La musique bat son plein, mais elle n'arrive pas à se concentrer sur ça. Dans le son, il y a des silences parfois.

— T'es pas Coline, tu sais ? T'es Ange. Et t'as pas à enlever une réalité de mon esprit.

Elle ose le demander :

— Il va mourir ?

Silence.

— Je crois, mais la médecine fait son taffe. C'est compliqué, parce qu'on l'a repéré tard, mais on espère vraiment que ça ira.

Angèle ne peut s'empêcher de lui prendre la main. Comme pour lui donner du courage. Un courage qu'elle a souvent avec elle, mais qu'elle oublie pour des raisons futiles. Elle est là pour lui.

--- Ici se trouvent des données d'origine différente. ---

Lemma feed_framed (self : packet.PacketParser) (d : byte) (notif : bool)
  (payload : list byte) (c1 c2 : byte) :
  packet._state self = packet.IDLE ->
  (d = "$"%byte /\ notif = false) \/ (d = "%"%byte /\ notif = true) ->
  ~ In "#"%byte payload ->
  exists self',
    packet._state self' = packet.IDLE
    /\ packet.feed self (d :: payload ++ ["#"%byte; c1; c2])
       = (self',
          [{| packet.type :=
                if notif then packet.NOTIFICATION else packet.PACKET;
              packet.data := payload;
              packet.checksum := packet.parse_checksum [c1; c2];
              packet.raw := d :: payload ++ ["#"%byte; c1; c2];
              packet.valid_checksum :=
                packet.compute_checksum payload
                =? packet.parse_checksum [c1; c2] |}]).
Proof.
  intros St D NH.
  change (d :: payload ++ ["#"%byte; c1; c2])
    with ([d] ++ payload ++ ["#"%byte; c1; c2]).
  rewrite feed_app.
  assert (E : packet.feed self [d]
              = ({| packet._state := packet.IN_PACKET; packet._buffer := [];
                    packet._packet_start := packet._packet_start self;
                    packet._checksum_chars := packet._checksum_chars self;
                    packet._is_notification := notif;
                    packet._raw_buffer := [d] |}, [])).
  { cbn [packet.feed]. unfold packet._process_byte. rewrite St.
    destruct D as [[-> ->] | [-> ->]]; reflexivity. }
  rewrite E; clear E.
  rewrite feed_app, feed_payload; [| reflexivity | exact NH].
  rewrite feed_trailer by reflexivity.
  cbn [packet._buffer packet._raw_buffer packet._packet_start
       packet._checksum_chars packet._is_notification app].
  eexists; split; [| reflexivity]. reflexivity.
Qed.

Lemma refeed_frame (self : packet.PacketParser) (pkt : packet.Packet) :
  packet._state self = packet.IDLE ->
  frame_inv pkt -> frame_shape pkt ->
  exists self',
    packet._state self' = packet.IDLE
    /\ packet.feed self (packet.raw pkt) = (self', [pkt]).
Proof.
  intros St FI FS. unfold frame_inv, frame_shape in *.
  destruct pkt as [t d c r v]; cbn [packet.type packet.data packet.checksum
    packet.raw packet.valid_checksum] in *.
  destruct t.
  - injection FS as -> -> -> ->. exists self; split; [exact St |].
    cbn [packet.feed]. unfold packet._process_byte. now rewrite St.
  - injection FS as -> -> -> ->. exists self; split; [exact St |].
    cbn [packet.feed]. unfold packet._process_byte. now rewrite St.
  - injection FS as -> -> -> ->. exists self; split; [exact St |].
    cbn [packet.feed]. unfold packet._process_byte. now rewrite St.
  - destruct FS as [NH _]. destruct FI as (c1 & c2 & -> & -> & ->).
    destruct (feed_framed self "$"%byte false d c1 c2 St
                (or_introl (conj eq_refl eq_refl)) NH) as (s' & St' & E).
    exists s'; split; [exact St' | exact E].
  - destruct FS as [NH _]. destruct FI as (c1 & c2 & -> & -> & ->).
    destruct (feed_framed self "%"%byte true d c1 c2 St
                (or_intror (conj eq_refl eq_refl)) NH) as (s' & St' & E).
    exists s'; split; [exact St' | exact E].
Qed.

Lemma refeed_frames (pkts : list packet.Packet) (self : packet.PacketParser) :
  packet._state self = packet.IDLE ->
  Forall frame_inv pkts -> Forall frame_shape pkts ->
  snd (packet.feed self (List.concat (map packet.raw pkts))) = pkts.
Proof.
  revert self; induction pkts as [|pkt pkts IH]; intros self St FI FS.
  - reflexivity.
  - inversion FI as [|? ? FI1 FI2]; inversion FS as [|? ? FS1 FS2]; subst.
    cbn [map List.concat]. rewrite feed_app.
    destruct (refeed_frame self pkt St FI1 FS1) as (s' & St' & E).
    rewrite E. specialize (IH s' St' FI2 FS2).
    destruct (packet.feed s' (List.concat (map packet.raw pkts))); simpl in *.
    now subst.
Qed.

(** X2: the raw bytes of the frames that a fresh parser yields, put end to
    end and fed to a fresh parser, give the same frames again, field by
    field. *)
Theorem raw_bytes_feed_back (B : list byte) :
  let pkts := snd (packet.feed packet.__init__ B) in
  snd (packet.feed packet.__init__ (List.concat (map packet.raw pkts)))
  = pkts.
Proof.
  intros pkts. apply refeed_frames.
  - reflexivity.
  - apply (feed_inv B packet.__init__ parser_inv_init).
  - apply (feed_shape B packet.__init__ parser_inv_init (fun F => F)).
Qed.

(** ** Bytes between the frames *)

Lemma idle_skips (self : packet.PacketParser) (b : byte) :
  packet._state self = packet.IDLE -> is_control b = false ->
  packet._process_byte self b = (self, None).
Proof.
  intros St C. unfold packet._process_byte, packet._handle_idle.
  rewrite St. unfold is_control in C. cbv zeta in C.
  repeat (apply orb_false_elim in C; destruct C as [C ?]).
  now repeat match goal with H : _ = false |- _ => rewrite H; clear H end.
Qed.

(** X3: an idle parser drops the bytes that are none of the five it acts
    upon: with such bytes before an input, the parser left behind and the
    frames are those of the input alone. *)
Theorem idle_ignores_other_bytes (self : packet.PacketParser)
  (junk B : list byte) :
  packet._state self = packet.IDLE ->
  forallb (fun b => negb (is_control b)) junk = true ->
  packet.feed self (junk ++ B) = packet.feed self B.
Proof.
  intros St J. induction junk as [|b junk IH]; [reflexivity |].
  cbn [forallb] in J. apply andb_prop in J as [J1 J2].
  apply negb_true_iff in J1.
  cbn [app packet.feed]. rewrite (idle_skips self b St J1).
  rewrite (IH J2). now destruct (packet.feed self B).
Qed.

Lemma idle_ignores_other_bytes_witness :
  packet.feed packet.__init__ (bytes_of "#7f}" ++ bytes_of "$g#67")
  = packet.feed packet.__init__ (bytes_of "$g#67").
Proof.
  apply (idle_ignores_other_bytes packet.__init__ (bytes_of "#7f}")
           (bytes_of "$g#67")); reflexivity.
Defined.


(** ** The parser's past *)

Lemma process_byte_alike (p q : packet.PacketParser) (b : byte) :
  alike p q ->
  alike (fst (packet._process_byte p b)) (fst (packet._process_byte q b))
  /\ snd (packet._process_byte p b) = snd (packet._process_byte q b).
Proof.
  unfold alike, packet._process_byte. intros [St A]. rewrite <- St.
  destruct (packet._state p) eqn:Sp.
  - unfold packet._handle_idle.
    repeat match goal with
           | |- context [if ?c then _ else _] => destruct c
           end; cbn; rewrite ?Sp, <- ?St; auto.
  - destruct A as (A1 & A2 & A3). unfold packet._handle_in_packet.
    rewrite <- A1, <- A2, <- A3, <- St.
    destruct (Py.int_of_byte b =? constants.PACKET_END); cbn;
      rewrite ?Sp; repeat split; reflexivity.
  - destruct A as (A1 & A2 & A3 & A4). unfold packet._handle_checksum_1.
    rewrite <- A1, <- A2, <- A3, <- A4. cbn. repeat split; reflexivity.
  - destruct A as (A1 & A2 & A3 & A4). unfold packet._handle_checksum_2.
    rewrite <- A1, <- A2, <- A3, <- A4. cbn. repeat split; reflexivity.
Qed.

Lemma feed_alike (B : list byte) (p q : packet.PacketParser) :
  alike p q -> snd (packet.feed p B) = snd (packet.feed q B).
Proof.
  revert p q; induction B as [|b B IH]; intros p q A; [reflexivity |].
  cbn [packet.feed].
  destruct (process_byte_alike p q b A) as [A1 E].
  destruct (packet._process_byte p b) as [p1 o].
  destruct (packet._process_byte q b) as [q1 o']. cbn in A1, E. subst o'.
  specialize (IH p1 q1 A1).
  destruct (packet.feed p1 B), (packet.feed q1 B). cbn in *. now subst.
Qed.

(** X4: after [reset] a parser yields, on every input, the frames that a
    new parser yields, whatever it was reading before. *)
Theorem reset_reads_as_new (self : packet.PacketParser) (B : list byte) :
  snd (packet.feed (packet.reset self) B)
  = snd (packet.feed packet.__init__ B).
Proof. apply feed_alike. split; [reflexivity | exact I]. Qed.

(** X5: when an input leaves the parser idle, the frames of that input
    followed by another one are the frames of the first and then the frames
    that a new parser yields on the second. *)
Theorem idle_parser_reads_as_new (B0 B : list byte) :
  packet._state (fst (packet.feed packet.__init__ B0)) = packet.IDLE ->
  snd (packet.feed packet.__init__ (B0 ++ B))
  = snd (packet.feed packet.__init__ B0)
    ++ snd (packet.feed packet.__init__ B).
Proof.
  intros St. rewrite feed_app.
  destruct (packet.feed packet.__init__ B0) as [p ps] eqn:E. cbn in St.
  assert (A : alike p packet.__init__) by (split; [exact St | now rewrite St]).
  apply (feed_alike B) in A.
  destruct (packet.feed p B), (packet.feed packet.__init__ B). cbn in *.
  now subst.
Qed.

(** ** No byte is lost *)

Lemma process_byte_accounts (self : packet.PacketParser) (b : byte) :
  parser_inv self ->
  pending self ++ (if ignored self b then [] else [b])
  = match snd (packet._process_byte self b) with
    | Some pkt => packet.raw pkt
    | None => []
    end ++ pending (fst (packet._process_byte self b)).
Proof.
  unfold parser_inv, pending, ignored, packet._process_byte.
  destruct (packet._state self) eqn:St; intros Inv.
  - unfold packet._handle_idle, is_control. cbv zeta.
    destruct (Py.int_of_byte b =? constants.ACK); [cbn; now rewrite St |].
    destruct (Py.int_of_byte b =? constants.NACK); [cbn; now rewrite St |].
    destruct (Py.int_of_byte b =? constants.INTERRUPT);
      [cbn; now rewrite St |].
    destruct (Py.int_of_byte b =? constants.PACKET_START); [reflexivity |].
    destruct (Py.int_of_byte b =? constants.NOTIFICATION_START);
      [reflexivity |].
    cbn. now rewrite St.
  - unfold packet._handle_in_packet.
    destruct (Py.int_of_byte b =? constants.PACKET_END); cbn;
      rewrite ?St; reflexivity.
  - reflexivity.
  - cbn. now rewrite app_nil_r.
Qed.

Lemma feed_accounts (B : list byte) (self : packet.PacketParser) :
  parser_inv self ->
  pending self ++ accounted self B
  = List.concat (map packet.raw (snd (packet.feed self B)))
    ++ pending (fst (packet.feed self B)).
Proof.
  revert self; induction B as [|b B IH]; intros self Inv.
  - cbn. now rewrite app_nil_r.
  - cbn [accounted packet.feed].
    pose proof (process_byte_accounts self b Inv) as E.
    destruct (process_byte_inv self b Inv) as [Inv1 _].
    destruct (packet._process_byte self b) as [self1 o]. cbn [fst snd] in *.
    specialize (IH self1 Inv1).
    destruct (packet.feed self1 B) as [self2 ps]. cbn [fst snd] in *.
    rewrite app_assoc, E, <- app_assoc, IH.
    destruct o as [pkt|]; cbn [map List.concat];
      now rewrite ?app_assoc.
Qed.

(** X6: no byte is lost but those dropped between frames: the raw bytes of
    the frames, in order, followed by the bytes of the frame being read, are
    the input less the bytes that open no frame and were read while idle. *)
Theorem no_byte_is_lost (B : list byte) :
  let '(self, pkts) := packet.feed packet.__init__ B in
  accounted packet.__init__ B
  = List.concat (map packet.raw pkts) ++ pending self.
Proof.
  pose proof (feed_accounts B packet.__init__ parser_inv_init) as E.
  destruct (packet.feed packet.__init__ B) as [self pkts]. exact E.
Qed.

(** ** Two hexadecimal digits *)

Lemma compute_checksum_mod (payload : list byte) :
  packet.compute_checksum payload = Py.sum payload mod 256.
Proof.
  unfold packet.compute_checksum.
  change 0xFF with (Z.ones 8). now rewrite Z.land_ones by lia.
Qed.

Lemma parse_checksum_hex (c1 c2 : byte) :
  hex_byte c1 = true -> hex_byte c2 = true ->
  packet.parse_checksum [c1; c2] = 16 * hex_digit_of c1 + hex_digit_of c2.
Proof.
  intros H1 H2.
  pose proof (for_all_byte_pairs
    (fun c1 c2 => negb (hex_byte c1 && hex_byte c2)
                  || (packet.parse_checksum [c1; c2]
                      =? 16 * hex_digit_of c1 + hex_digit_of c2))) as P.
  specialize (P ltac:(vm_compute; reflexivity) c1 c2). cbv beta in P.
  rewrite H1, H2 in P. cbn in P. now apply Z.eqb_eq.
Qed.

(** X7: when the two checksum characters of a yielded packet or notification
    are hexadecimal digits, the checksum field is the byte they write, and
    [valid_checksum] tells whether the payload's byte sum modulo 256 is that
    byte. *)
Theorem hex_checksum_is_checked (B : list byte) (pkt : packet.Packet)
  (c1 c2 : byte) :
  In pkt (snd (packet.feed packet.__init__ B)) ->
  packet.type pkt = packet.PACKET \/ packet.type pkt = packet.NOTIFICATION ->
  checksum_chars_of pkt = [c1; c2] ->
  hex_byte c1 = true -> hex_byte c2 = true ->
  packet.checksum pkt = 16 * hex_digit_of c1 + hex_digit_of c2
  /\ packet.valid_checksum pkt
     = (Py.sum (packet.data pkt) mod 256 =? packet.checksum pkt).
Proof.
  intros HIn T Cs H1 H2.
  destruct (frame_checksum_chars pkt (fed_frames_inv B pkt HIn) T) as [C V].
  rewrite Cs in C. rewrite V, compute_checksum_mod, C.
  split; [now apply parse_checksum_hex | reflexivity].
Qed.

— Tu me connais pas Ange, lâche-t-il enfin.

— J'essaye, en tout cas.

Ils restent encore amis, elle le sent. Même si elle voit maintenant que leur ambiguïté est en train de s'éclipser pour laisser place à de la compréhension, à de la profusion d'espoir.

— Faut que je te montre un truc tout à l'heure, souffle-t-elle tout bas.

Ils se serrent les doigts.

Puis arrive Anatole, Coline et Isidore. Les trois s'allongent ensemble, côte à côte. Les deux autres sourient. Peut-être qu'ils regardent les étoiles. Ou les nuages. Ou la lune.

Mais un bruit détonnant surgit sur leur droite, brisant toute la poésie de l'instant. Isidore est le premier à éclater de rire. Tout le monde se tourne vers le blond qui essuie les larmes qui perlent autour de ses yeux. Et il s'écrie :

— Anatole, je rêve où t'as pété, là, maintenant ?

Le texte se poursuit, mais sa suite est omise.